The Chinese government increased its pressure on India not to heed US warnings and ban Huawei from selling its network gear in the country due to security concerns, indicating it could retaliate against Indian companies doing business in China, Reuters reported.
Sources told the news agency Chinese foreign ministry officials in Beijing met with India’s ambassador Vikram Misri last month, saying they hoped the country would make “an independent and objective decision” on its 5G suppliers and there could be “reverse sanctions” if Huawei was not involved.
In May the US Department of Commerce added Huawei to a list of businesses barred from buying components and software from US companies due to national security concerns.
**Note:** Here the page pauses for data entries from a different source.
(** [base.resolve()], [target.resolve()] and the comparison of their
    strings. *)
Definition ensure_within_dir (cwd : loc) (base target : path) : result path :=
  let base_resolved := resolve cwd base in
  let target_resolved := resolve cwd target in
  if negb (startswith (str_of_loc target_resolved)
             (str_of_loc base_resolved ++ [SLASH]))
     && negb (bool_decide (target_resolved = base_resolved))
  then Raise (ValueError "Unsafe path detected (Zip Slip)")
  else Ok target.

(** A member of an open archive: its name, whether [zipf.open] accepts
    it, the bytes that can be read from it, and whether reading them
    ends in an error (a bad checksum, say). *)
Record member := Member {
  filename : str;
  opens : bool;
  payload : bytes;
  read_fails : bool
}.

(** [ZipInfo.is_dir] *)
Definition member_is_dir (m : member) : bool := endswith (filename m) [SLASH].

(** What the program prints.  The path of the last two lines is the
    extracted path relative to the destination directory. *)
Inductive event :=
  | Banner (zip_name : str) (dest_dir : path)
  | ExtractError (filename : str) (e : exn)
  | ConvertError (p : path) (e : exn)
  | Converted (p : path) (used : encoding).

(** The file has one of the extensions of [TEXT_EXTS]. *)
Definition recognized (p : path) : Prop := lower (suffix p) ∈ TEXT_EXTS.

(** Every line ending of [bs] is a bare line feed: [bs] holds no
    carriage return. *)
Definition lf_line_endings (bs : bytes) : Prop := 0x0D ∉ bs.

Section WithCodecs.

(** [data.decode(enc)] for the four candidates: [None] is
    [UnicodeDecodeError]. *)
Variable codec : encoding -> bytes -> option str.

(** The working directory of the process. *)
Variable cwd : loc.

Fixpoint try_candidates (cands : list encoding) (data : bytes)
  : option str * option encoding :=
  match cands with
  | [] => (None, None)
  | enc :: rest =>
      match codec enc data with
      | Some text => (Some text, Some enc)
      | None => try_candidates rest data
      end
  end.
(** The keys of a process in the de_DE locale. *)
Lemma day_of_week_str_de_DE (d : date) :
  day_of_week_str (P := CPython.de_DE_locale) d =
  nth (Z.to_nat (weekday d)) ["mo"; "di"; "mi"; "do"; "fr"; "sa"; "so"] "".
Proof. unfold day_of_week_str. each_weekday d; reflexivity. Qed.

(** C6.  The key of line 20 is read off the locale's day names: for Tuesday
    2024-06-11 a process in the C locale computes ["tu"], one in the de_DE
    locale ["di"], the key the comment on that line gives.  A schedule keyed
    by ["di"] is open that Tuesday for the second process and closed for the
    first. *)
Theorem weekday_key_follows_locale :
  day_of_week_str (P := CPython.C_locale) Scenarios.tuesday = "tu"
  /\ day_of_week_str (P := CPython.de_DE_locale) Scenarios.tuesday = "di"
  /\ get_opening_hours (P := CPython.C_locale)
       Scenarios.bath_dienstag Scenarios.tuesday = Return None
  /\ get_opening_hours (P := CPython.de_DE_locale)
       Scenarios.bath_dienstag Scenarios.tuesday
     = Return (Some (JString "06:00", JString "22:00")).
Proof. repeat split. Qed.

(** ** Entries with a damaged validity range *)

Lemma date_fromisoformat_raises {P : Platform} (v : json) (e : exn) :
  date_fromisoformat v = Raise e -> e = ValueError \/ e = TypeError.
Proof.
  unfold date_fromisoformat.
  destruct v; try (intros [= <-]; now right).
  destruct (date_isoparse s); [discriminate|]. intros [= <-]; now left.
Qed.

(** A ['from'] that is not a date string, or not a string. *)
Lemma in_validity_bad_from {P : Platform} (d : date) (entry validity lo : json)
    (e : exn) :
  subscript entry "validity" = Return validity ->
  subscript validity "from" = Return lo ->
  date_fromisoformat lo = Raise e ->
  in_validity d entry = Raise e /\ (e = ValueError \/ e = TypeError).
Proof.
  intros Hv Hlo He. split; [|eapply date_fromisoformat_raises; eauto].
  unfold in_validity, validity_bound. rewrite Hv. cbn [bind].
  rewrite Hlo. cbn [bind]. now rewrite He.
Qed.

(** A ['to'] that is not a date string, or not a string, after a good
    ['from']. *)
Lemma in_validity_bad_to {P : Platform} (d : date) (entry validity lo hi : json)
    (valid_from : date) (e : exn) :
  subscript entry "validity" = Return validity ->
  subscript validity "from" = Return lo ->
  date_fromisoformat lo = Return valid_from ->
  subscript validity "to" = Return hi ->
  date_fromisoformat hi = Raise e ->
  in_validity d entry = Raise e /\ (e = ValueError \/ e = TypeError).
Proof.
  intros Hv Hlo Hfrom Hhi He. split; [|eapply date_fromisoformat_raises; eauto].
  unfold in_validity, validity_bound. rewrite Hv. cbn [bind].
  rewrite Hlo. cbn [bind]. rewrite Hfrom. cbn [bind].
  rewrite Hhi. cbn [bind]. now rewrite He.
Qed.
(* ===== verification/_CoqProject ===== *)
-Q . S2P
Prelude.v
GoStd.v
Errors.v
Canonical.v
GoCrypto.v
Sign.v
Encrypt.v
GoHttp.v
Json.v
Codec.v
Schema.v
Transport.v
World.v
Client.v
Doer.v
Gateway.v
Service.v
PaymentTypes.v
PaymentRules.v
Payment.v
Polling.v
Repayment.v
Refund.v
CreditTypes.v
Credit.v
Callback.v
Bill.v
Transaction.v
VirtualAccount.v
Heartbeat.v
Decoding.v
Responses.v
MockCache.v
Spec.v
SpecWalker.v
PinnedSpec.v
Mock.v
MockScenarios.v
MockCallback.v
MockClient.v
MockOverlap.v
SpecServer.v
SpecOverlap.v
Conformance.v
DeepEqual.v
QaMarshal.v
Program.v
AuthCapture.v
CreditPre.v
Webhook.v
(* ===== verification/Prelude.v ===== *)
(** * The Atome Go SDK, verified

    A model of the SDK under [src/atomefin] and theorems about it.  A partner builds a
    [Client]; services ([payment], [refund], [repayment], [credit], [bill],
    [transaction], [virtualaccount]) validate a request, marshal it to JSON and hand the
    bytes to the client, which signs them (and encrypts personal data), sends them with
    retries and returns the decoded answer; the gateway on the other side verifies the
    signature over what it receives.  In the other direction the gateway sends signed
    events, which the [callback] package verifies, decodes and hands to the partner.

    ** Layers and files

    Foundations of the language and its library, executable:
    - [Prelude]: this file; results, early returns, [int64], strings, tactics.
    - [GoStd]: [net/url] values and escaping.  [GoHttp]: header keys, [float64].
    - [GoCrypto]: base64, hex, SHA-256, HMAC; RSA and AES as classes of operations
      ([RSA], [AES]) with their documented laws ([RSALaws], [AESLaws]) and toy instances.
    - [Json]: [encoding/json] both ways, with [json_parse_print].
    - [World]: time, contexts and effects.  A computation is a function of the instant and
      the trace so far; whatever is outside (network, clock, randomness, hooks that panic)
      is an arbitrary [Env] indexed by the number of effects, so every theorem quantifies
      over all its behaviours.  [extends m P]: what [m] adds to the trace satisfies [P].

    The program:
    - [Errors] ([errors.go], [codes.go], [money.go], [environment.go]).
    - [Canonical] ([sign/canonical.go]), [Sign] ([sign/signer.go], [verifier.go],
      [hmac.go], [pem.go]), [Encrypt] ([encrypt/]).
    - [Codec] ([marshal.go], error envelopes) and [Schema]: a Go struct with its tags is a
      list of fields; one list gives the encoder and the decoder, and [unmarshal_marshal]
      holds of every declared type.
    - [Transport] ([transport/]): retry policy, backoff, redaction.
    - [Client] ([client.go], [options.go], [request_id.go]): options and [New].
    - [Doer] ([doer.go]): [DoSigned], [DoSignedGET], [DoEncryptedSigned], one signature,
      the retry loop, one attempt; specified by [exchange_result] (the meaning of one
      exchange) and [attempts] (the runs of a dispatch).
    - [Gateway]: the receiving side, and the end-to-end statement.
    - [Service]: the method shapes all endpoint packages share ([submit], [fetch]) and
      their specifications ([submitted], [fetched]).
    - [PaymentTypes], [PaymentRules], [Payment], [Polling] ([payment/]): types, validators
      and their contracts, calls, and [pollUntilTerminal].
    - [Repayment] ([repayment/]), [Refund] ([refund/]).
    - [CreditTypes], [Credit] ([credit/]): types, validators, the encrypted calls
      ([submit_encrypted]) and the others.
    - [Callback] ([callback/]): verifier, replay window, [handle] and the typed handlers;
      a handler is a function of the request and the partner's state.
    - [Bill] ([bill/]), [Transaction] ([transaction/]), [VirtualAccount]
      ([virtualaccount/]): types, queries, calls; [TransactionsAll] is specified by
      [walk], the pages it receives, and by a ledger the server pages.
    - [Heartbeat] ([heartbeat.go]).
    - [Decoding]: what decoding arbitrary bytes gives is a value of its type (the class
      [Sound], an instance per struct by its list of fields); [Responses]: the types of all
      answers and events.

    The mock server the package offers to partners' tests ([mock/]):
    - [MockCache] ([server_options.go]): the replay cache, a map over a linked list.
    - [Spec], [SpecWalker] ([internal/spec]): the check of a body against required paths,
      and how these are read from the nodes of the swagger file; specified by [requires].
    - [Mock] ([transport.go], [scenarios.go], [server_options.go], [server_dispatch.go],
      [sign_helper.go]): the transport, scenarios, [serveHTTP] as a step of the server's
      state, the callbacks it fires.  [MockScenarios] ([scenarios_typed.go]).
    - [MockCallback] ([callback.go]): firing an event at a partner's handler.
    - [MockClient] ([client.go]): a client over the mock transport.
    - [MockOverlap]: calls to the mock server that overlap in time, in the phases of
      [serveHTTP]; a relation on configurations whose steps interleave freely.

    The checks of the repository's own tests ([qa/]):
    - [PinnedSpec]: the operations of the pinned swagger file
      ([internal/spec/testdata]) that the SDK calls, with their required paths.
    - [SpecServer] ([qa/specserver/server.go], [runner.go]): the server that refuses what
      the specification does not allow, a step of its state per request, and [RunCases].
    - [SpecOverlap]: requests to that server that overlap in time, one critical section
      after the other.
    - [Conformance]: the calls of the services against that server.
    - [DeepEqual]: [reflect.DeepEqual] by the structure of a type, on values that keep nil
      apart from empty slices, and what a round trip through JSON loses ([settled]).
    - [QaMarshal] ([qa/marshal/roundtrip.go]): round trips, key and amount checks.  A test
      is the list of its reports; a fixture file is its text.

    The programs under [examples/]:
    - [Program]: printing, stopping, environment variables and files ([OS]).
    - [AuthCapture] ([auth_capture/main.go]), [CreditPre]
      ([credit_information_pre/main.go]), [Webhook] ([webhook_server/main.go]): one
      definition per function, [main] included; [sh_command] reads the printed command.

    ** What the theorems show

    - Signing: the wire query parses back to the caller's values and to the signed bytes;
      sign and verify agree; the envelope opens to the plaintext ([Canonical], [Sign],
      [Encrypt]); what leaves a client verifies at the gateway ([Gateway]).
    - Dispatch: a run refines [attempts]; who may be retried; header ownership ([Doer]).
    - Construction: [New] yields a client the pipeline can rely on, or the first error
      there is ([Client]).
    - Services: validators decide declarative contracts; invalid requests are never
      signed; calls send the encoding of the request they hand back; polls terminate, in
      one of five outcomes, under one idempotency key.  What a query carries, and which
      part of it is signed ([Bill], [Transaction]).  Encrypted calls open at the gateway
      to the request handed back ([Credit]).  Pagination ends, and against a server that
      pages a ledger collects every row once ([Transaction]).
    - Callbacks: the partner's function runs exactly for authentic, decodable requests;
      every genuine event is delivered, during a key rotation too ([Callback]).
    - Mock server: the replay cache is a bounded list in order of use ([MockCache]); a
      repeated request id is answered from it, whatever happened in between ([Mock]);
      interleaved calls lose and invent nothing, and one that comes after an answer is
      replayed, within the capacity of the cache ([MockOverlap]); a fired event arrives,
      and is reported when refused ([MockCallback]); a mock client is ready to dispatch
      and never one of production ([MockClient]); the paths checked are those the
      specification requires ([SpecWalker]).
    - Answers: whatever bytes arrive, what is decoded into one of [response_types] is well
      typed, marshals and decodes back to itself ([Responses]).
    - Specification: the spec-validating server serves exactly the conforming requests
      ([SpecServer]), overlapping ones as if they came in turn ([SpecOverlap]); queries and
      sealed calls are never refused, settlement and credit calls not when their strings
      are valid UTF-8 and their bodies below 1 MiB, and calls with risk data, under the same
      conditions, exactly when their extendInfo has the members the validators do not check
      ([Conformance]).  The marshalling checks report exactly what a round trip loses and
      which keys are printed ([QaMarshal]).
    - Examples: a capture follows exactly a successful authorisation ([AuthCapture]); the
      hand-made encrypted request is sent once, unless something stops the program before,
      and opens at the gateway, and the printed command sends the same one ([CreditPre]); the receiver acknowledges exactly the genuine events
      with data ([Webhook]).

    ** Fuel and bounds

    Loops over data recurse on the data.  The retry loop recurses on [MaxAttempts].  The
    JSON parser's fuel is the length of its input, enough by [json_parse_print].  Key
    generation consumes a stream of random bytes and stops when 32 are accepted
    ([RandomAESKey_spec]).  Polling takes the number of rounds as fuel; [MaxWait]
    nanoseconds' worth are enough ([poll_terminates]).  [TransactionsAll]
    takes the number of pages; it always ends, at the latest when the row number leaves
    [int64] ([TransactionsAll_terminates]).  The token walk of [QaMarshal] has two steps
    per token, which [AssertAmountKeysAreInteger_spec] shows to be enough.  The walk over a
    schema has the depth bound of the code as its fuel, so it is the code's own cut.  Integers are [Z] with the
    wrap-around [i64] wherever the code may overflow.

    ** What is not modelled

    TLS and HTTP below [http.Client.Do]; RSA, AES and X.509 parsing (parameters);
    text formatting of errors beyond their structure; goroutines of a partner that share
    a client (it is immutable, a call is sequential).  What an observer's hook panics with
    is a value of [Env], and the recovery the code defers is part of the hook's model.
    Slices are lists (nil and empty are one, but for [DeepEqual]), a [float64] field is its
    literal, and a slice decoded three times over in one document does not resurrect
    elements beyond its length.  The panics of a
    partner's callback function, but for the handlers of the mock server.  Of the mock
    server: the listener under it, a reset amid overlapping requests, a scenario whose
    answers to overlapping requests depend on more than the order of their records, the
    key files (they are parameters) and a scenario that returns neither a response nor an
    error; a call that ends the test is an error.  The YAML parser is a parameter;
    [PinnedSpec] is what it gives on the pinned file.  Of [qa], the subtests' scheduling and [reflect.DeepEqual] on
    floats, maps and interfaces; of the examples, [http.ListenAndServe] beyond
    the requests it serves, the multiplexer's answer to other paths (a parameter), and
    [examples/mock_demo], which is tests only. *)

From stdpp Require Export base tactics strings gmap list sorting.
From Stdlib Require Export ZArith Lia.
(* ===== verification/Json.v ===== *)
(** * Json: Go's [encoding/json] (Go 1.22): the value grammar, string quoting, the
    compact encoder with [SetEscapeHTML(false)] and the matching of object members to
    struct fields.

    A document is a [json] value; [json_parse] accepts exactly what the package's
    scanner accepts, [json_print] writes what the encoder writes.  Decoding into a Go
    struct is written per type with [member_of] and the field decoders below. *)
From S2P Require Import Prelude GoStd GoCrypto.

Inductive json : Type :=
| JNull
| JBool (b : bool)
| JNum (lit : string)
| JStr (s : string)
| JArr (l : list json)
| JObj (l : list (string * json)).

(** ** UTF-8 *)

Definition byte_in (lo : Z) (c : ascii) (hi : Z) : bool := (lo <=? byte_of c) && (byte_of c <=? hi).
Definition is_ascii (c : ascii) : bool := byte_of c <? 0x80.
Definition cont (c : ascii) : bool := byte_in 0x80 c 0xBF.

(** Well-formed two-, three- and four-byte sequences. *)
Definition utf8_2 (a b : ascii) : bool := byte_in 0xC2 a 0xDF && cont b.
Definition utf8_3 (a b c : ascii) : bool :=
  cont c &&
  ((byte_in 0xE0 a 0xE0 && byte_in 0xA0 b 0xBF) || (byte_in 0xE1 a 0xEC && cont b)
   || (byte_in 0xED a 0xED && byte_in 0x80 b 0x9F) || (byte_in 0xEE a 0xEF && cont b)).
Definition utf8_4 (a b c d : ascii) : bool :=
  cont c && cont d &&
  ((byte_in 0xF0 a 0xF0 && byte_in 0x90 b 0xBF) || (byte_in 0xF1 a 0xF3 && cont b)
   || (byte_in 0xF4 a 0xF4 && byte_in 0x80 b 0x8F)).

(** [utf8.DecodeRune] of a non-empty input: the bytes of the first rune, or [None] for
    an invalid first byte (consumed alone). *)
Definition first_rune (l : list ascii) : option (list ascii) :=
  match l with
  | a :: l =>
      if is_ascii a then Some [a]
      else match l with
      | b :: l =>
          if utf8_2 a b then Some [a; b]
          else match l with
          | c :: l =>
              if utf8_3 a b c then Some [a; b; c]
              else match l with
              | d :: _ => if utf8_4 a b c d then Some [a; b; c; d] else None
              | [] => None
              end
          | [] => None
          end
      | [] => None
      end
  | [] => None
  end.

(** U+FFFD *)
Definition rune_error : list ascii := ["239"; "191"; "189"]%char.

Definition lit (z : Z) : ascii := byte_lit z.

(** [utf8.AppendRune] *)
Definition encode_rune (r : Z) : list ascii :=
  if r <=? 0x7F then [lit r]
  else if r <=? 0x7FF then [lit (0xC0 + r / 64); lit (0x80 + r mod 64)]
  else if (0x10FFFF <? r) || ((0xD800 <=? r) && (r <=? 0xDFFF)) then rune_error
  else if r <=? 0xFFFF then
    [lit (0xE0 + r / 4096); lit (0x80 + r / 64 mod 64); lit (0x80 + r mod 64)]
  else [lit (0xF0 + r / 262144); lit (0x80 + r / 4096 mod 64); lit (0x80 + r / 64 mod 64); lit (0x80 + r mod 64)].

(** ** Strings *)

Definition hex4 (a b c d : ascii) : option Z :=
  match unhex a, unhex b, unhex c, unhex d with
  | Some a, Some b, Some c, Some d => Some (((a * 16 + b) * 16 + c) * 16 + d)
  | _, _, _, _ => None
  end.

Definition quote_char : ascii := "034".
Definition backslash : ascii := "\".

Definition simple_escape (e : ascii) : option ascii :=
  if bool_decide (e = quote_char) then Some quote_char
  else if bool_decide (e = "\"%char) then Some "\"%char
  else if bool_decide (e = "/"%char) then Some "/"%char
  else if bool_decide (e = "b"%char) then Some "008"%char
  else if bool_decide (e = "f"%char) then Some "012"%char
  else if bool_decide (e = "n"%char) then Some "010"%char
  else if bool_decide (e = "r"%char) then Some "013"%char
  else if bool_decide (e = "t"%char) then Some "009"%char
  else None.

(** The scanner's view of a string: the raw characters up to the closing quote.
    Control characters and unknown escapes are syntax errors. *)
Fixpoint scan_string (l : list ascii) : option (list ascii * list ascii) :=
  match l with
  | [] => None
  | c :: l =>
      if bool_decide (c = quote_char) then Some ([], l)
      else if byte_of c <? 0x20 then None
      else if bool_decide (c = backslash) then
        match l with
        | e :: l =>
            if bool_decide (e = "u"%char) then
              match l with
              | h1 :: h2 :: h3 :: h4 :: l =>
                  match hex4 h1 h2 h3 h4, scan_string l with
                  | Some _, Some (raw, rest) => Some (c :: e :: h1 :: h2 :: h3 :: h4 :: raw, rest)
                  | _, _ => None
                  end
              | _ => None
              end
            else match simple_escape e, scan_string l with
                 | Some _, Some (raw, rest) => Some (c :: e :: raw, rest)
                 | _, _ => None
                 end
        | [] => None
        end
      else match scan_string l with
           | Some (raw, rest) => Some (c :: raw, rest)
           | None => None
           end
  end.

Definition is_surrogate (r : Z) : bool := (0xD800 <=? r) && (r <=? 0xDFFF).
(** [utf16.DecodeRune] *)
Definition decode_pair (r1 r2 : Z) : option Z :=
  if (0xD800 <=? r1) && (r1 <=? 0xDBFF) && (0xDC00 <=? r2) && (r2 <=? 0xDFFF)
  then Some (0x10000 + (r1 - 0xD800) * 1024 + (r2 - 0xDC00)) else None.

(** [getu4]: a [\uXXXX] at the head *)
Definition getu4 (l : list ascii) : option Z :=
  match l with
  | b :: u :: h1 :: h2 :: h3 :: h4 :: _ =>
      if bool_decide (b = backslash) && bool_decide (u = "u"%char) then hex4 h1 h2 h3 h4 else None
  | _ => None
  end.

(** [unquote] of scanned characters: invalid UTF-8 and lone surrogates become U+FFFD.
    [fuel] is at least the length: every step consumes a character. *)
Fixpoint unquote (fuel : nat) (l : list ascii) : list ascii :=
  match fuel, l with
  | S fuel, c :: l' =>
      if bool_decide (c = backslash) then
        match getu4 l with
        | Some r =>
            let rest := drop 6 l in
            if is_surrogate r then
              match getu4 rest with
              | Some r2 =>
                  match decode_pair r r2 with
                  | Some dec => encode_rune dec ++ unquote fuel (drop 6 rest)
                  | None => rune_error ++ unquote fuel rest
                  end
              | None => rune_error ++ unquote fuel rest
              end
            else encode_rune r ++ unquote fuel rest
        | None =>
            match l' with
            | e :: l'' =>
                match simple_escape e with
                | Some x => x :: unquote fuel l''
                | None => []
                end
            | [] => []
            end
        end
      else match first_rune l with
           | Some p => p ++ unquote fuel (drop (length p) l)
           | None => rune_error ++ unquote fuel l'
           end
  | _, _ => []
  end.

Definition unquote_string (raw : list ascii) : string := of_chars (unquote (length raw) raw).

(** The encoder's string: [appendString] without HTML escaping. *)
Definition escape_ascii (c : ascii) : list ascii :=
  if bool_decide (c = quote_char) || bool_decide (c = backslash) then [backslash; c]
  else if bool_decide (c = "008"%char) then [backslash; "b"%char]
  else if bool_decide (c = "012"%char) then [backslash; "f"%char]
  else if bool_decide (c = "010"%char) then [backslash; "n"%char]
  else if bool_decide (c = "013"%char) then [backslash; "r"%char]
  else if bool_decide (c = "009"%char) then [backslash; "t"%char]
  else if byte_of c <? 0x20 then
    [backslash; "u"%char; "0"%char; "0"%char;
     str_index hextable (Z.shiftr (byte_of c) 4); str_index hextable (Z.land (byte_of c) 15)]
  else [c].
The Indian government in June set up a committee to review Huawei’s network security and previously expressed reluctance to allow the vendor to deploy its 5G gear, which it fears could contain back doors which could allow the Chinese government to spy on users.
The company vehemently denies the allegations and said it would sign a pledge guaranteeing there will be no back door in its equipment.
Bharti Airtel, the third-largest operator in the country, recently called for a thorough examination of security concerns before 5G is deployed in the country, even if it delays the rollout by 12 months to 18 months, The Economic Times wrote.
India’s major mobile operators plan to ramp 5G trials later in the year, with the government scheduled to hold a spectrum auction before the end of 2019.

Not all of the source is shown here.